● TASK DESCRIPTION
Exactly as they stand, set down the following records once more.
[[ RAW DATA, beginning ]]
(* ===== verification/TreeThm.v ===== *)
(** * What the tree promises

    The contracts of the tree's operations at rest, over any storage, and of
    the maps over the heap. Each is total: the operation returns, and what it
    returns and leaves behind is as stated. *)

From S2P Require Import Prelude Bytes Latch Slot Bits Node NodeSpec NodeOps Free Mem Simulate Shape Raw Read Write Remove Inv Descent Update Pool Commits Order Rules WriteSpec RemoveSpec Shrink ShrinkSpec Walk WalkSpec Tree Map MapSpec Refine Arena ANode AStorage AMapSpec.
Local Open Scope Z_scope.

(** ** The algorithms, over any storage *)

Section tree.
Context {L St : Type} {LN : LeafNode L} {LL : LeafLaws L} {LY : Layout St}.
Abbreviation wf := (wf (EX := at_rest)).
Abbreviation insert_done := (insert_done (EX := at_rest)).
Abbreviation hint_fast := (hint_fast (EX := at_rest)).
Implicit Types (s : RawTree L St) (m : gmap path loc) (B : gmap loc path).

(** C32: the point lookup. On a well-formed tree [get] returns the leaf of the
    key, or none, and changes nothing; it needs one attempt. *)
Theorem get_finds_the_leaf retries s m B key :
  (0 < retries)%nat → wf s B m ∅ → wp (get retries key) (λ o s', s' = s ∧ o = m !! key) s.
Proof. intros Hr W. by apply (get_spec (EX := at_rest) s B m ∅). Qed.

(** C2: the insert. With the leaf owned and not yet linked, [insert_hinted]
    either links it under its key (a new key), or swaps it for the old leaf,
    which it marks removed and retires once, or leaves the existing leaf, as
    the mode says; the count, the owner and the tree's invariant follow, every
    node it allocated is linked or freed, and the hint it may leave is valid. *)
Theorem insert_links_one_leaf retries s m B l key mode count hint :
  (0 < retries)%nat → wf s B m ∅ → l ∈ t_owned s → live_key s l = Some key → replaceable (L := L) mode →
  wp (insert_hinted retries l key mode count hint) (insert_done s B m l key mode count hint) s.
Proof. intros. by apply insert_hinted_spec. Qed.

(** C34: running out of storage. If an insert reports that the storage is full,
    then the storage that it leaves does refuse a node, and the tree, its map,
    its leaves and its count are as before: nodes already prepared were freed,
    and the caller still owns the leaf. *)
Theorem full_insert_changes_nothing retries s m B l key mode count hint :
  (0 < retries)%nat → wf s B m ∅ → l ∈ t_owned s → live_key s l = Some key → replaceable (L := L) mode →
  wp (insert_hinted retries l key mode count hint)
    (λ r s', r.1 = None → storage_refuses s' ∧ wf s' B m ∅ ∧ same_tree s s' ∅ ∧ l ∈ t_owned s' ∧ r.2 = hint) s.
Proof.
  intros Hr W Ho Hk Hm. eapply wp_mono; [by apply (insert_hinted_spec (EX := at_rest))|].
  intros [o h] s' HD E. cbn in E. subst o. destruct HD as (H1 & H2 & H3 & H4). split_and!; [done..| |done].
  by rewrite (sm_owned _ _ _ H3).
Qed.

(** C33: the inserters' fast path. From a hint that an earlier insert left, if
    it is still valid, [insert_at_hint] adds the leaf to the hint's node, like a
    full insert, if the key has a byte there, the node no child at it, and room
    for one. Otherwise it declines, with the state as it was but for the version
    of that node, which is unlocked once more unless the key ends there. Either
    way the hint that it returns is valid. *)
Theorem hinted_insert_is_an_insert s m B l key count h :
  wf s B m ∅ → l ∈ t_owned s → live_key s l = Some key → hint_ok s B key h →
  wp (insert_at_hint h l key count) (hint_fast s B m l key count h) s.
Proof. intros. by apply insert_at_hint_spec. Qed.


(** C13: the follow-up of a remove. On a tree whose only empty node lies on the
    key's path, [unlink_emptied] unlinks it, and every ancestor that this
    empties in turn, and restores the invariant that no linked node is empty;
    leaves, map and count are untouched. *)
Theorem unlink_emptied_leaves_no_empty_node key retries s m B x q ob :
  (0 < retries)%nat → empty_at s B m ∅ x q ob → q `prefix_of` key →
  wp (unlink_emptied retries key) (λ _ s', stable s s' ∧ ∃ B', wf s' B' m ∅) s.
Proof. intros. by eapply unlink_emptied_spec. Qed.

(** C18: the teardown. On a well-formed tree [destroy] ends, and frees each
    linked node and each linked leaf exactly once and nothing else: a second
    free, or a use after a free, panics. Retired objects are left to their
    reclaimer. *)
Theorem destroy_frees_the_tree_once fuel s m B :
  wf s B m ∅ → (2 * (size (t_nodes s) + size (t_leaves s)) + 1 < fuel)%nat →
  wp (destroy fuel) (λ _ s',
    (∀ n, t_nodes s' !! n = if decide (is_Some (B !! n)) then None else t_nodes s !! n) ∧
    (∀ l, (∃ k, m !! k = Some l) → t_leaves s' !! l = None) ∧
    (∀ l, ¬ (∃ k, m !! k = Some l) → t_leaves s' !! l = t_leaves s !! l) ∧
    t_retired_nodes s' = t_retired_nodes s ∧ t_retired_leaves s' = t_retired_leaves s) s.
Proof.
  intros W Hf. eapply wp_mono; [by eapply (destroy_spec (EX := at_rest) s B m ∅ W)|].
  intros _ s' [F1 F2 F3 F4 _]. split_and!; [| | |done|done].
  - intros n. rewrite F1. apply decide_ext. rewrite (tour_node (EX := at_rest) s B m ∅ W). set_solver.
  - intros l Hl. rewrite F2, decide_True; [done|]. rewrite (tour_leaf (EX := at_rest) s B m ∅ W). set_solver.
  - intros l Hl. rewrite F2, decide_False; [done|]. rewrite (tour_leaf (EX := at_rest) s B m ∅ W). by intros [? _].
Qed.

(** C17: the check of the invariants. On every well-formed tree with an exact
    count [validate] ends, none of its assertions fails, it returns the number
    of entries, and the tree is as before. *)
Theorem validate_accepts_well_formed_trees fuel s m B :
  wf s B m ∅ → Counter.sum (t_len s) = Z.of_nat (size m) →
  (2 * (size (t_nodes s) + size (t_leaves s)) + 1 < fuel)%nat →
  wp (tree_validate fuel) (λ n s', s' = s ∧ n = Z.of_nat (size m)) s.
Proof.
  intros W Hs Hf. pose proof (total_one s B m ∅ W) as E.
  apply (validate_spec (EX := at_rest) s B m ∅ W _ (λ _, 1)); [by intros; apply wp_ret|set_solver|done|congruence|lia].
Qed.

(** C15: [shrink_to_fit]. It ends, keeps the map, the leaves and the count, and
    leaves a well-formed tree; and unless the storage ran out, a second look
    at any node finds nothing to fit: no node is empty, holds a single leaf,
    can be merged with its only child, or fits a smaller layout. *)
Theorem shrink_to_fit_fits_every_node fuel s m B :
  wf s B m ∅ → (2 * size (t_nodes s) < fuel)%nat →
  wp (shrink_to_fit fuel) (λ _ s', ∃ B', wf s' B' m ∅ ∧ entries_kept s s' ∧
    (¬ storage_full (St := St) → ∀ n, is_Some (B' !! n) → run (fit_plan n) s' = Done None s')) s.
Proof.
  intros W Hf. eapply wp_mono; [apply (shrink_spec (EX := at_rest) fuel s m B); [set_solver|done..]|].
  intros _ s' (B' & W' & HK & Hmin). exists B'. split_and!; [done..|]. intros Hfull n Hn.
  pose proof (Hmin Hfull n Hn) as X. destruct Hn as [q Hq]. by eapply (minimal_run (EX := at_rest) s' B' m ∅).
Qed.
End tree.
[[ RAW DATA, end ]]
● RESPONSE TO THE TASK
(* ===== verification/TreeThm.v ===== *)
(** * What the tree promises

    The contracts of the tree's operations at rest, over any storage, and of
    the maps over the heap. Each is total: the operation returns, and what it
    returns and leaves behind is as stated. *)

From S2P Require Import Prelude Bytes Latch Slot Bits Node NodeSpec NodeOps Free Mem Simulate Shape Raw Read Write Remove Inv Descent Update Pool Commits Order Rules WriteSpec RemoveSpec Shrink ShrinkSpec Walk WalkSpec Tree Map MapSpec Refine Arena ANode AStorage AMapSpec.
Local Open Scope Z_scope.

(** ** The algorithms, over any storage *)

Section tree.
Context {L St : Type} {LN : LeafNode L} {LL : LeafLaws L} {LY : Layout St}.
Abbreviation wf := (wf (EX := at_rest)).
Abbreviation insert_done := (insert_done (EX := at_rest)).
Abbreviation hint_fast := (hint_fast (EX := at_rest)).
Implicit Types (s : RawTree L St) (m : gmap path loc) (B : gmap loc path).

(** C32: the point lookup. On a well-formed tree [get] returns the leaf of the
    key, or none, and changes nothing; it needs one attempt. *)
Theorem get_finds_the_leaf retries s m B key :
  (0 < retries)%nat → wf s B m ∅ → wp (get retries key) (λ o s', s' = s ∧ o = m !! key) s.
Proof. intros Hr W. by apply (get_spec (EX := at_rest) s B m ∅). Qed.

(** C2: the insert. With the leaf owned and not yet linked, [insert_hinted]
    either links it under its key (a new key), or swaps it for the old leaf,
    which it marks removed and retires once, or leaves the existing leaf, as
    the mode says; the count, the owner and the tree's invariant follow, every
    node it allocated is linked or freed, and the hint it may leave is valid. *)
Theorem insert_links_one_leaf retries s m B l key mode count hint :
  (0 < retries)%nat → wf s B m ∅ → l ∈ t_owned s → live_key s l = Some key → replaceable (L := L) mode →
  wp (insert_hinted retries l key mode count hint) (insert_done s B m l key mode count hint) s.
Proof. intros. by apply insert_hinted_spec. Qed.

(** C34: running out of storage. If an insert reports that the storage is full,
    then the storage that it leaves does refuse a node, and the tree, its map,
    its leaves and its count are as before: nodes already prepared were freed,
    and the caller still owns the leaf. *)
Theorem full_insert_changes_nothing retries s m B l key mode count hint :
  (0 < retries)%nat → wf s B m ∅ → l ∈ t_owned s → live_key s l = Some key → replaceable (L := L) mode →
  wp (insert_hinted retries l key mode count hint)
    (λ r s', r.1 = None → storage_refuses s' ∧ wf s' B m ∅ ∧ same_tree s s' ∅ ∧ l ∈ t_owned s' ∧ r.2 = hint) s.
Proof.
  intros Hr W Ho Hk Hm. eapply wp_mono; [by apply (insert_hinted_spec (EX := at_rest))|].
  intros [o h] s' HD E. cbn in E. subst o. destruct HD as (H1 & H2 & H3 & H4). split_and!; [done..| |done].
  by rewrite (sm_owned _ _ _ H3).
Qed.

(** C33: the inserters' fast path. From a hint that an earlier insert left, if
    it is still valid, [insert_at_hint] adds the leaf to the hint's node, like a
    full insert, if the key has a byte there, the node no child at it, and room
    for one. Otherwise it declines, with the state as it was but for the version
    of that node, which is unlocked once more unless the key ends there. Either
    way the hint that it returns is valid. *)
Theorem hinted_insert_is_an_insert s m B l key count h :
  wf s B m ∅ → l ∈ t_owned s → live_key s l = Some key → hint_ok s B key h →
  wp (insert_at_hint h l key count) (hint_fast s B m l key count h) s.
Proof. intros. by apply insert_at_hint_spec. Qed.


(** C13: the follow-up of a remove. On a tree whose only empty node lies on the
    key's path, [unlink_emptied] unlinks it, and every ancestor that this
    empties in turn, and restores the invariant that no linked node is empty;
    leaves, map and count are untouched. *)
Theorem unlink_emptied_leaves_no_empty_node key retries s m B x q ob :
  (0 < retries)%nat → empty_at s B m ∅ x q ob → q `prefix_of` key →
  wp (unlink_emptied retries key) (λ _ s', stable s s' ∧ ∃ B', wf s' B' m ∅) s.
Proof. intros. by eapply unlink_emptied_spec. Qed.

(** C18: the teardown. On a well-formed tree [destroy] ends, and frees each
    linked node and each linked leaf exactly once and nothing else: a second
    free, or a use after a free, panics. Retired objects are left to their
    reclaimer. *)
Theorem destroy_frees_the_tree_once fuel s m B :
  wf s B m ∅ → (2 * (size (t_nodes s) + size (t_leaves s)) + 1 < fuel)%nat →
  wp (destroy fuel) (λ _ s',
    (∀ n, t_nodes s' !! n = if decide (is_Some (B !! n)) then None else t_nodes s !! n) ∧
    (∀ l, (∃ k, m !! k = Some l) → t_leaves s' !! l = None) ∧
    (∀ l, ¬ (∃ k, m !! k = Some l) → t_leaves s' !! l = t_leaves s !! l) ∧
    t_retired_nodes s' = t_retired_nodes s ∧ t_retired_leaves s' = t_retired_leaves s) s.
Proof.
  intros W Hf. eapply wp_mono; [by eapply (destroy_spec (EX := at_rest) s B m ∅ W)|].
  intros _ s' [F1 F2 F3 F4 _]. split_and!; [| | |done|done].
  - intros n. rewrite F1. apply decide_ext. rewrite (tour_node (EX := at_rest) s B m ∅ W). set_solver.
  - intros l Hl. rewrite F2, decide_True; [done|]. rewrite (tour_leaf (EX := at_rest) s B m ∅ W). set_solver.
  - intros l Hl. rewrite F2, decide_False; [done|]. rewrite (tour_leaf (EX := at_rest) s B m ∅ W). by intros [? _].
Qed.

(** C17: the check of the invariants. On every well-formed tree with an exact
    count [validate] ends, none of its assertions fails, it returns the number
    of entries, and the tree is as before. *)
Theorem validate_accepts_well_formed_trees fuel s m B :
  wf s B m ∅ → Counter.sum (t_len s) = Z.of_nat (size m) →
  (2 * (size (t_nodes s) + size (t_leaves s)) + 1 < fuel)%nat →
  wp (tree_validate fuel) (λ n s', s' = s ∧ n = Z.of_nat (size m)) s.
Proof.
  intros W Hs Hf. pose proof (total_one s B m ∅ W) as E.
  apply (validate_spec (EX := at_rest) s B m ∅ W _ (λ _, 1)); [by intros; apply wp_ret|set_solver|done|congruence|lia].
Qed.

(** C15: [shrink_to_fit]. It ends, keeps the map, the leaves and the count, and
    leaves a well-formed tree; and unless the storage ran out, a second look
    at any node finds nothing to fit: no node is empty, holds a single leaf,
    can be merged with its only child, or fits a smaller layout. *)
Theorem shrink_to_fit_fits_every_node fuel s m B :
  wf s B m ∅ → (2 * size (t_nodes s) < fuel)%nat →
  wp (shrink_to_fit fuel) (λ _ s', ∃ B', wf s' B' m ∅ ∧ entries_kept s s' ∧
    (¬ storage_full (St := St) → ∀ n, is_Some (B' !! n) → run (fit_plan n) s' = Done None s')) s.
Proof.
  intros W Hf. eapply wp_mono; [apply (shrink_spec (EX := at_rest) fuel s m B); [set_solver|done..]|].
  intros _ s' (B' & W' & HK & Hmin). exists B'. split_and!; [done..|]. intros Hfull n Hn.
  pose proof (Hmin Hfull n Hn) as X. destruct Hn as [q Hq]. by eapply (minimal_run (EX := at_rest) s' B' m ∅).
Qed.
End tree.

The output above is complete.